Gleichzeitig betonen die Partner ihren festen Willen, die GmbH zur Wirtschaftlichkeit zu zwingen, wenn sie im Vertrag festschreiben, dass es für keinen der Beteiligten eine Nachschusspflicht gibt. Sollte sich das neue Modell also als Verlustbringer erweisen, gibt man sich zumindest heute gewillt, die neue Krankenhausgesellschaft notfalls am ausgestreckten Arm verhungern zu lassen. Dass man dann kaum eine Alternative zur Privatisierung mehr haben wird, sagt die Verwaltung derzeit nicht allzu laut. Die Kreislösung wird schließlich nicht nur von der Einsicht in bittere gesundheitspolitische Realitäten bestimmt, sondern auch vom Prinzip Hoffnung.
Bis die neue Krankenhausstruktur irgendwann im Herbst endgültig verabschiedet werden kann, ist es noch ein langer Weg. Erstens müssen die anderen Partner (der Landkreis Konstanz, die Krankenhaus Stockach GmbH und die Hegau-Bodensee-Hochrhein-Kliniken GmbH) den Eckpunkten noch zustimmen. Danach folgt eine Due-Diligence-Prüfung, eine sorgfältige betriebswirtschaftliche Prüfung aller in die neue Krankenhausgesellschaft einzubringenden Werte und Betriebe also. Damit sollen der Wert und eventuelle Risiken der bisherigen Einzelbetriebe exakt ermittelt werden.
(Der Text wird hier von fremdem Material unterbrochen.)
(* ===== verification/GracefulStop.v ===== *)
(** * Stopping a runner gracefully (src/controllers/runner_graceful_stop.go)

    [tickRunnerGracefulStop] is called again and again until it says that the
    runner pod may be deleted.  A Go pointer that may be nil is an option; a
    dereference of nil is a panic. *)

From stdpp Require Import base list gmap strings.
From Stdlib Require Import ZArith Lia.
From S2P Require Import Prelude Api GoStrings GitHubClient RunnerPod.

Open Scope string_scope.
Open Scope Z_scope.

Definition nilDeref {A : Type} : M A :=
  Panic "runtime error: invalid memory address or nil pointer dereference".

Section GracefulStop.
Context {rfc : RFC3339}.

(** Pages of runners followed by [ListRunners]. *)
Context (fuel : nat).

Definition annotatePodOnce (pod : option Pod) (k v : string) : M (result (option Pod)) :=
  match pod with
  | None => Ret (Val None)
  | Some p =>
      match getAnnotation (pod_Meta p) k with
      | Some _ => Ret (Val (Some p))
      | None =>
          try updated <- ask (Patch KPod (annotatePod p k v) p) ;;
          Ret (Val (Some updated))
      end
  end.

Definition getRunner (enterprise org repo name : string) : M (result (option GHRunner)) :=
  try runners <- ListRunners fuel enterprise org repo ;;
  Ret (Val (List.find (fun r => bool_decide (gr_Name r = name)) runners)).
(* ===== verification/PodOwner.v ===== *)
(** * Synchronising the owners of runner pods (src/controllers/runner_pod_owner.go)

    The engine shared by the RunnerReplicaSet controller, whose owners are
    Runners, and the RunnerSet controller, whose owners are StatefulSets.  The
    Go interface [owner] is the class [Owner]; the theorems are proved against
    it and its two instances, and their laws, are at the end of the file. *)

From stdpp Require Import base list gmap strings sorting.
From Stdlib Require Import ZArith Lia.
From S2P Require Import Prelude Api GoStrings GitHubClient RunnerPod GracefulStop.

Open Scope string_scope.
Open Scope Z_scope.

(** ** The interface *)

Class Owner (k : kind) := {
  owner_meta : kobj k -> ObjectMeta;
  owner_pods : kobj k -> M (result (list Pod));
  owner_synced : kobj k -> bool;
  owner_withAnnotation : kobj k -> string -> string -> kobj k
}.

(** What the synchronisation relies on: listing the pods only reads, and
    always comes to a result; annotating changes the annotations only. *)
Class OwnerLaws (k : kind) {OW : Owner k} := {
  owner_pods_reads o : always (owner_pods o) (fun out l =>
    (exists r, out = Done r) /\ Forall (fun e => isRead (ev_req e) = true) l);
  owner_meta_withAnnotation o key v :
    owner_meta (owner_withAnnotation o key v) = setAnnotation (owner_meta o) key v
}.

Section Sync.
Context {k : kind} {OW : Owner k} {rfc : RFC3339}.

Definition getRunnerTemplateHash (m : ObjectMeta) : option string :=
  om_Labels m !! LabelKeyRunnerTemplateHash.

(** ** Counting pods *)

Inductive podClass := Completed | Running | RegTimeout | Terminating | Pending.

Definition classifyPod (p : Pod) : M podClass :=
  if runnerPodOrContainerIsStopped p then Ret Completed
  else if decide (pst_Phase (pod_Status p) = PodRunning) then
    timedOut <- (if decide (podRunnerID p = "")
                 then podConditionTransitionTimeAfter p PodReady registrationTimeout
                 else Ret false) ;;
    Ret (if timedOut : bool then RegTimeout else Running)
  else if negb (IsZero (om_DeletionTimestamp (pod_Meta p))) then Ret Terminating
  else Ret Pending.

Record podsForOwner := mkPodsForOwner {
  total : Z;
  completed : Z;
  running : Z;
  terminating : Z;
  regTimeout : Z;
  pending : Z;
  templateHash : string;
  owner : kobj k;
  synced : bool;
  pods : list Pod
}.
(** The loop over the containers: the last one of each name, with its index. *)
Fixpoint lastContainer (i : nat) (name : string) (cs : list Container)
  (found : option (nat * Container)) : option (nat * Container) :=
  match cs with
  | [] => found
  | c :: cs => lastContainer (S i) name cs (if decide (c_Name c = name) then Some (i, c) else found)
  end.

(** ** The decisions of [newRunnerPod] *)

Definition dockerdInRunner (c : RunnerConfig) : bool := default false (rc_DockerdWithinRunnerContainer c).
Definition dockerEnabled (c : RunnerConfig) : bool := default true (rc_DockerEnabled c).

(** Whether a Docker daemon runs in a container of its own. *)
Definition dockerSidecar (c : RunnerConfig) : bool := negb (dockerdInRunner c) && dockerEnabled c.

Definition workDirOf (c : RunnerConfig) : string :=
  if decide (rc_WorkDir c = "") then "/runner/_work" else rc_WorkDir c.

Definition registryMirror (c : RunnerConfig) (d : podDefaults) : string :=
  default (pd_DockerRegistryMirror d) (rc_DockerRegistryMirror c).

Definition seLinuxOptionsOf (p : Pod) : option raw :=
  s ← ps_SecurityContext (pod_Spec p); psc_SELinuxOptions s.

(** The volume /runner is disabled by a size limit of zero. *)
Definition runnerVolumeEnabled (c : RunnerConfig) : bool :=
  match rc_VolumeSizeLimit c with None => true | Some q => negb (q =? 0) end.

Definition runnerEnv (c : RunnerConfig) (d : podDefaults) (registrationOnly : bool) : list EnvVar :=
  let ephemeral := default true (rc_Ephemeral c) in
  ([env EnvVarOrg (rc_Organization c);
    env EnvVarRepo (rc_Repository c);
    env EnvVarEnterprise (rc_Enterprise c);
    env "RUNNER_LABELS" (Join (rc_Labels c) ",");
    env "RUNNER_GROUP" (rc_Group c);
    env "DOCKER_ENABLED" (FormatBool (dockerEnabled c || dockerdInRunner c));
    env "DOCKERD_IN_RUNNER" (FormatBool (dockerdInRunner c));
    env "GITHUB_URL" (pd_GithubBaseURL d);
    env "RUNNER_WORKDIR" (workDirOf c);
    env EnvVarEphemeral (FormatBool ephemeral)] ++
   (if registrationOnly then [env "RUNNER_REGISTRATION_ONLY" "true"] else []))%list.

(** ** The runner container *)

(** The environment added, in the order of the appends. *)
Definition addedRunnerEnv (c : RunnerConfig) (d : podDefaults) (registrationOnly : bool) : list EnvVar :=
  (runnerEnv c d registrationOnly ++
   (match rc_DockerMTU c with
    | Some mtu => if dockerdInRunner c then [env "MTU" (FormatInt mtu)] else []
    | None => []
    end) ++
   (if negb (bool_decide (registryMirror c d = "")) && dockerdInRunner c
    then [env "DOCKER_REGISTRY_MIRROR" (registryMirror c d)] else []) ++
   (if dockerSidecar c
    then [env "DOCKER_HOST" "tcp://localhost:2376"; env "DOCKER_TLS_VERIFY" "1";
          env "DOCKER_CERT_PATH" "/certs/client"]
    else []))%list.

Definition addedRunnerMounts (c : RunnerConfig) : list VolumeMount :=
  ((if runnerVolumeEnabled c then [mount "runner" "/runner" false] else []) ++
   (if dockerSidecar c
    then [mount "work" (workDirOf c) false; mount "certs-client" "/certs/client" true] else []))%list.

Definition runnerContainerOf (c : RunnerConfig) (d : podDefaults) (registrationOnly : bool)
  (seLinuxOptions : option raw) (found : option Container) : Container :=
  let dockerdInRunnerPrivileged := dockerdInRunner c && bool_decide (seLinuxOptions = None) in
  let r := default (emptyContainer containerName) found in
  let sc := default (mkSecurityContext None None "") (c_SecurityContext r) in
  {| c_Name := c_Name r;
     c_Image := (if negb (bool_decide (rc_Image c = "")) then rc_Image c
                 else if decide (c_Image r = "") then pd_RunnerImage d else c_Image r);
     c_ImagePullPolicy := (if decide (c_ImagePullPolicy r = "") then "Always" else c_ImagePullPolicy r);
     c_Args := c_Args r;
     c_Env := (c_Env r ++ addedRunnerEnv c d registrationOnly)%list;
     c_EnvFrom := c_EnvFrom r; c_Resources := c_Resources r;
     c_VolumeMounts := (c_VolumeMounts r ++ addedRunnerMounts c)%list;
     c_SecurityContext := Some {| sc_Privileged := Some dockerdInRunnerPrivileged;
                                  sc_SELinuxOptions := sc_SELinuxOptions sc; sc_rest := sc_rest sc |};
     c_rest := c_rest r |}.

(** ** The Docker container *)

Definition workVolumeMountPresent (items : list VolumeMount) : bool * nat :=
  match list_find (fun m => vm_Name m = "work") items with
  | Some (i, _) => (true, i)
  | None => (false, 0%nat)
  end.

Definition workVolumePresent (items : list Volume) : bool * nat :=
  match list_find (fun v => v_Name v = "work") items with
  | Some (i, _) => (true, i)
  | None => (false, 0%nat)
  end.

Definition dockerdContainerOf (c : RunnerConfig) (d : podDefaults) (seLinuxOptions : option raw)
  (found : option Container) : Container :=
  let privileged := bool_decide (seLinuxOptions = None) in
  let k := default (emptyContainer "docker") found in
  let dockerVolumeMounts :=
    ([mount "runner" "/runner" false; mount "certs-client" "/certs/client" false] ++
     (if (workVolumeMountPresent (c_VolumeMounts k)).1 then [] else [mount "work" (workDirOf c) false]))%list in
  {| c_Name := c_Name k;
     c_Image := (if decide (c_Image k = "") then pd_DockerImage d else c_Image k);
     c_ImagePullPolicy := c_ImagePullPolicy k;
     c_Args := (c_Args k ++
       (match rc_DockerMTU c with Some mtu => ["--mtu"; FormatInt mtu] | None => [] end) ++
       (if decide (registryMirror c d = "") then []
        else ["--registry-mirror=" +:+ registryMirror c d]))%list;
     c_Env := (c_Env k ++ [env "DOCKER_TLS_CERTDIR" "/certs"] ++
       (match rc_DockerMTU c with
        | Some mtu => [env "DOCKERD_ROOTLESS_ROOTLESSKIT_MTU" (FormatInt mtu)]
        | None => []
        end))%list;
     c_EnvFrom := c_EnvFrom k; c_Resources := c_Resources k;
     c_VolumeMounts := (c_VolumeMounts k ++ dockerVolumeMounts)%list;
     c_SecurityContext := Some (default {| sc_Privileged := Some privileged;
                                           sc_SELinuxOptions := seLinuxOptions; sc_rest := "" |}
                                  (c_SecurityContext k));
     c_rest := c_rest k |}.

(** ** The pod *)

Definition withVolumes (s : PodSpec) (vs : list Volume) : PodSpec :=
  {| ps_Containers := ps_Containers s; ps_InitContainers := ps_InitContainers s;
     ps_EphemeralContainers := ps_EphemeralContainers s; ps_Volumes := vs;
     ps_RestartPolicy := ps_RestartPolicy s; ps_ImagePullSecrets := ps_ImagePullSecrets s;
     ps_SecurityContext := ps_SecurityContext s;
     ps_EnableServiceLinks := ps_EnableServiceLinks s; ps_NodeSelector := ps_NodeSelector s;
     ps_ServiceAccountName := ps_ServiceAccountName s;
     ps_AutomountServiceAccountToken := ps_AutomountServiceAccountToken s;
     ps_Affinity := ps_Affinity s; ps_Tolerations := ps_Tolerations s;
     ps_TopologySpreadConstraints := ps_TopologySpreadConstraints s;
     ps_TerminationGracePeriodSeconds := ps_TerminationGracePeriodSeconds s;
     ps_HostAliases := ps_HostAliases s; ps_DNSConfig := ps_DNSConfig s;
     ps_RuntimeClassName := ps_RuntimeClassName s; ps_rest := ps_rest s |}.

Definition withRestart (s : PodSpec) (restartPolicy : string) (secrets : list string) : PodSpec :=
  {| ps_Containers := ps_Containers s; ps_InitContainers := ps_InitContainers s;
     ps_EphemeralContainers := ps_EphemeralContainers s; ps_Volumes := ps_Volumes s;
     ps_RestartPolicy := restartPolicy; ps_ImagePullSecrets := secrets;
     ps_SecurityContext := ps_SecurityContext s;
     ps_EnableServiceLinks := ps_EnableServiceLinks s; ps_NodeSelector := ps_NodeSelector s;
     ps_ServiceAccountName := ps_ServiceAccountName s;
     ps_AutomountServiceAccountToken := ps_AutomountServiceAccountToken s;
     ps_Affinity := ps_Affinity s; ps_Tolerations := ps_Tolerations s;
     ps_TopologySpreadConstraints := ps_TopologySpreadConstraints s;
     ps_TerminationGracePeriodSeconds := ps_TerminationGracePeriodSeconds s;
     ps_HostAliases := ps_HostAliases s; ps_DNSConfig := ps_DNSConfig s;
     ps_RuntimeClassName := ps_RuntimeClassName s; ps_rest := ps_rest s |}.

Definition withPodSpec (p : Pod) (s : PodSpec) : Pod :=
  {| pod_Meta := pod_Meta p; pod_Spec := s; pod_Status := pod_Status p |}.

Definition addedVolumes (c : RunnerConfig) : list Volume :=
  ((if runnerVolumeEnabled c
    then [mkVolume "runner" (EmptyDir (mkEmptyDir (default "" (rc_VolumeStorageMedium c)) (rc_VolumeSizeLimit c)))]
    else []) ++
   (if dockerSidecar c
    then [mkVolume "work" (EmptyDir (mkEmptyDir "" None)); mkVolume "certs-client" (EmptyDir (mkEmptyDir "" None))]
    else []))%list.

(** Put the runner container in its place or first, the Docker container in
    its place or last; the index of the latter moves with an insertion. *)
Definition placeContainers (sidecar : bool) (runnerAt dockerdAt : option nat)
  (runner dockerd : Container) (cs : list Container) : list Container :=
  let '(cs, dockerdAt) :=
    match runnerAt with
    | None => (runner :: cs, option_map S dockerdAt)
    | Some i => (<[i := runner]> cs, dockerdAt)
    end in
  if sidecar then
    match dockerdAt with
    | None => (cs ++ [dockerd])%list
    | Some j => <[j := dockerd]> cs
    end
  else cs.

Definition newRunnerPod (runnerName : string) (template : Pod) (c : RunnerConfig) (d : podDefaults)
  (registrationOnly : bool) : result Pod :=
  let meta := pod_Meta template in
  let labels := CloneAndAddLabel (om_Labels meta) LabelKeyRunnerSetName runnerName in
  let labels := CloneAndAddLabel labels LabelKeyPodMutation LabelValuePodMutation in
  let spec := pod_Spec template in
  let seLinuxOptions := seLinuxOptionsOf template in
  let foundRunner := lastContainer 0 containerName (ps_Containers spec) None in
  let foundDockerd := lastContainer 0 "docker" (ps_Containers spec) None in
  let runner := runnerContainerOf c d registrationOnly seLinuxOptions (option_map snd foundRunner) in
  let dockerd := dockerdContainerOf c d seLinuxOptions (option_map snd foundDockerd) in
  if dockerSidecar c && negb (runnerVolumeEnabled c) then
    Err (newError "runner volume can't be disabled because it is required to share the working directory between the runner and the dockerd containers")
  else
    let spec := withRestart spec
      (if decide (ps_RestartPolicy spec = "") then "OnFailure" else ps_RestartPolicy spec)
      (match ps_ImagePullSecrets spec with [] => pd_RunnerImagePullSecrets d | l => l end) in
    let spec := withVolumes spec (ps_Volumes spec ++ addedVolumes c)%list in
    let spec := withContainers spec
      (placeContainers (dockerSidecar c) (option_map fst foundRunner) (option_map fst foundDockerd)
         runner dockerd (ps_Containers spec)) in
    let pod := withPodSpec (withPodMeta template (withLabels meta labels)) spec in
    Val (if decide (getRunnerEnv pod EnvVarRunnerFeatureFlagEphemeral = "")
         then setRunnerEnv pod EnvVarRunnerFeatureFlagEphemeral EnvVarTrue else pod).

(** ** The pod of a Runner *)

(** [append(l[:i], l[i+1:]...)]: panics when [i] is not an index of [l]. *)
Definition removeAt {A : Type} (i : nat) (l : list A) : option (list A) :=
  if decide (S i <= length l)%nat then Some (take i l ++ drop (S i) l)%list else None.

Definition sliceBounds {A : Type} : M A := Panic "runtime error: slice bounds out of range".

(** The containers of the template of a Runner. *)
Definition templateContainers (s : RunnerSpec) : list Container :=
  let p := rsp_Pod s in
  match rp_Containers p with
  | [] =>
      ({| c_Name := "runner"; c_Image := ""; c_ImagePullPolicy := rp_ImagePullPolicy p; c_Args := [];
          c_Env := rp_Env p; c_EnvFrom := rp_EnvFrom p; c_Resources := rp_Resources p;
          c_VolumeMounts := []; c_SecurityContext := None; c_rest := "" |} ::
       (if dockerEnabled (rsp_Config s) && negb (dockerdInRunner (rsp_Config s))
        then [{| c_Name := "docker"; c_Image := ""; c_ImagePullPolicy := ""; c_Args := [];
                 c_Env := rp_DockerEnv p; c_EnvFrom := [];
                 c_Resources := rp_DockerdContainerResources p;
                 c_VolumeMounts := rp_DockerVolumeMounts p; c_SecurityContext := None; c_rest := "" |}]
        else []))
  | cs => cs
  end.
Dass es hierüber zwischen den Partnern noch zu einem ebenso zähen Feilschen kommen dürfte wie darum, wie die medizinische Grundversorgung durch die kreisweite GmbH denn nun aussehen soll und vor allem, welche Einrichtungen erhalten bleiben, ist abzusehen.

Ein Fest für Lokalpatrioten

Kaum ist für die Krankenhäuser im Landkreis die neue Lösung in Sicht, bringen sich begeisterte Kirchturmspolitiker und Lokalpatrioten in Stellung, die ihr ach so schönes und angeblich auch so rentables Krankenhaus auf keinen Fall hergeben wollen und fürchten, von den Partnern über den Tisch gezogen zu werden. So hat Veronika Netzhammer, Fraktionsvorsitzende der CDU im Singener Gemeinderat, erklärt, es sei nicht zumutbar, dass mit Singener Gewinnen Verluste in Konstanz ausgeglichen würden und dass das Singener Personal sich abrackere, während sich Konstanz eine vergleichsweise komfortable Personaldecke leiste.
 
Der Konstanzer OB Horst Frank kommentierte dies süffisant, es sei ein Wunder zu sehen, wie das gerade noch todkranke Singener Krankenhaus nun plötzlich vor lauter Kraft nicht mehr laufen könne. Was der als Zuhörer anwesende Landrat Frank Hämmerle über solche lokalen Verschwörungstheorien denkt, sagte er zwar nicht, man konnte nach seinem Mienenspiel aber mutmaßen, dass seine Gedanken in Comics gemeinhin durch Denkblasen mit vielen Totenschädeln und ähnlichem Zierrat wiedergegeben werden. Mal schauen, wer sich nach Veronika Netzhammer unter Berufung auf den Eid als Gemeinderat als nächste/r aus der Deckung wagt, um wacker vor der kampflosen Übergabe des örtlichen Tafelsilbers an die – je nach lokaler Perspektive – Konstanzer, Singener oder Stockacher Krankenhausräuber zu warnen.